What are the copyright issues raised? First, who owns the copyright in the web site? If you hire an outside consultant to develop the site, you may run into troublesome issues over ownership if you don’t plan ahead. The web site developer may claim an interest in the work as a compilation or in the underlying content itself. Remember, the owner of the work under copyright law is the creator of the work, and not necessarily the person who paid for the work. If one of your employees develops the web site at your direction, it will almost surely be considered a work-for-hire and you will own it. However, someone outside your business will likely be considered an independent contractor, and therefore you should have a signed agreement designating the web site as a work made for hire. That agreement should also contain an assignment of all copyright interests in the web site (in case a court disagrees that the work is done for hire).

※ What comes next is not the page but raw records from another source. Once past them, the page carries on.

(** Adding to quotas touches nothing else. *)
Lemma quota_ops_frame h (f : QuotaKey → Z) ks m m' :
  run_ops h ((λ k, OpValue (quota_class k) (AtomicAdd (f k))) <$> ks) m = Some m' →
  ∀ c, c.1 ≠ SUBSPACE_QUOTA → m' !! c = m !! c.
Proof.
  intros Hrun c Hc. revert m Hrun. induction ks as [|k ks IH]; intros m; cbn [fmap list_fmap run_ops].
  { by intros [= <-]. }
  intros (m1 & (v & _ & [= <-])%bind_Some & Hrun)%bind_Some. rewrite (IH _ Hrun).
  apply lookup_insert_ne. intros <-. apply Hc. by destruct k.
Qed.

Lemma cell_message id : cell (Queue (Keys.Message id)) = message_cell id. Proof. done. Qed.
Lemma cell_event due id : cell (Queue (event_class due id)) = event_cell due id. Proof. done. Qed.

(** *** Single writes *)

Lemma rep_put_event q m due id lock :
  represents q m → uint_ok 64 due → uint_ok 64 id →
  represents (put_event due id lock q) (<[event_cell due id := to_be_bytes 8 lock]> m).
Proof.
  intros [Hm He Hl] Hd Hid. split; unfold event_cell, message_cell, link_cell, commit_cell in *.
  - intros id' Hid'. by rewrite lookup_insert_cell, decide_False, Hm.
  - intros due' id' Hd' Hid'. rewrite lookup_insert_cell by done. cbn [q_events put_event].
    rewrite lookup_insert, He by done. repeat case_decide; simplify_eq; done.
  - intros id' msg Hmsg. destruct (Hl id' msg Hmsg) as [Hl1 Hl2].
    split; (rewrite lookup_insert_ne; [done|intros Hx; by apply (f_equal fst) in Hx]).
Qed.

In any event, you should apply for a registration for your web site. You should do it immediately (or at least within a month or so of the introduction of the site on the web) to protect your ability to seek enhanced damages and attorneys’ fees in the event of infringement. If it is possible, a single registration is recommended for all of the elements of the web site. What happens if you continually update your site? The U.S. Copyright Office offers what are called "group registrations" that may give web site owners a less expensive and less cumbersome alternative to separate registrations. The three applicable group registrations available are for updates to automated databases, serial publications (defined as works which are intended to be issued in successive parts bearing numerical or chronological designations, such as the January issue of a trade publication), and daily newsletters (which requires that publication occur at least twice a week). The Copyright Office has deposit and timing rules for using the different group registration methods, so those rules should carefully be consulted to choose the right one for your needs.
In addition to taking the steps necessary to protect your original website content, you should be aware of other issues raised by the publication of material on the internet. Many web sites are going to be compilations of data or other information which may itself be copyrightable. By definition, a database is a compilation. Those of you who place content online should know that to the extent it is a compilation, anyone else is free to use the material contained in that compilation as long as the new work does not feature the old material in the same selection and arrangement. Copyright protection of compilations is thin under current law.

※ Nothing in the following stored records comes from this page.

Lemma rcpt_loop_steady idx params caps t rs :
  steady (rcpt_loop idx params caps t rs)
    (λ res, let '(failed, out, t') := res in
       Forall2 (accepted idx) rs out ∧
       match failed with
       | Some status => status ≠ Completed tt
       | None => total_rcpt t' = (total_rcpt t + nof idx rs)%nat ∧
                 total_completed t' = (total_completed t + nfinal idx out.*1)%nat
       end).
Proof.
  assert (∀ r, accepted idx r (r, None)) as Hkeep by (intros r; split; [apply rcpt_advances_refl|done]).
  revert t. induction rs as [|r rs IH]; intros t; cbn [rcpt_loop].
  { apply steady_ret. split; [constructor|]. cbn. lia. }
  case_decide as Hidx.
  { eapply steady_bind; [apply IH|]. intros [[failed out] t'] [Hout Ht]. apply steady_ret.
    split; [by constructor|]. destruct failed; [done|]. rewrite fmap_cons. cbn [nof nfinal fst].
    rewrite !decide_False by done. done. }
  destruct (is_final (rc_status r)) eqn:Hf.
  { eapply steady_bind; [apply IH|]. intros [[failed out] t'] [Hout Ht]. apply steady_ret.
    split; [by constructor|]. destruct failed; [done|]. rewrite fmap_cons. cbn [nof nfinal fst].
    rewrite !decide_True, Hf by done. cbn in Ht |- *. lia. }
  eapply steady_bind; [apply answered|]. intros [err|reply] [n Hans].
  { apply steady_ret. split; [|apply from_smtp_error_failure].
    constructor; [done|]. rewrite <-(list_fmap_id rs) at 1. by apply Forall2_fmap, Forall_Forall2_diag, Forall_true. }
  case_decide as Hsev.
  - eapply steady_bind; [apply IH|]. intros [[failed out] t'] [Hout Ht]. apply steady_ret.
    split; [constructor; [|done]; split; [apply rcpt_advances_refl|]|].
    { intros s [= <-]. split_and!; [done..|]. eexists. split; [done|]. by exists r, caps, n. }
    destruct failed; [done|]. rewrite fmap_cons. cbn [nof nfinal fst].
    rewrite !decide_True, Hf by done. cbn in Ht |- *. lia.
  - destruct (refuse _ _ _ _ _) as [r' t1] eqn:Hr. apply refuse_spec in Hr as (Ha & Hn & Hc); [|done].
    eapply steady_bind; [apply IH|]. intros [[failed out] t'] [Hout Ht]. apply steady_ret.
    split; [by constructor|]. destruct failed; [done|]. rewrite fmap_cons. cbn [nof nfinal fst].
    rewrite (decide_True (P:=rc_domain_idx r = idx)) by done.
    rewrite decide_True by (by rewrite (advances_idx _ _ Ha)). cbn in Hn, Hc, Ht. lia.
Qed.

Moreover, there may be separate authors of the contributions to a collective work (for example, the different chapters to a trade publication on the internet). Usually, the publisher of a collective work has the right to use the components of the collective work only as part of the collective work. The rights to use the individual chapters stay with the author. Freelance writers have challenged the distribution of their articles over the internet despite old agreements which give publishers broad distribution rights. You should get appropriate warranties from anyone providing you with the work of other authors and take other steps (such as securing promises of indemnification) before publishing the works of others on your website. With the global reach of your website, the financial consequences of not doing so can be devastating.
Finally, one of the important "exclusive" rights of the copyright owner is the right to prepare derivative works, for example, the television program based on the book, or the sculpture based on the photograph. In the world of the web, the derivative work may be the software program that is modified to perform an additional function, or a graphic image that incorporates a preexisting image. The advent of new digital technologies makes it stunningly easy to modify original works of authorship, through the simple process of downloading and uploading information. Your web site should include specific warnings to people who visit the site that the material is not only copyrighted, but that you maintain the right to make derivative works based on the preexisting material at the site.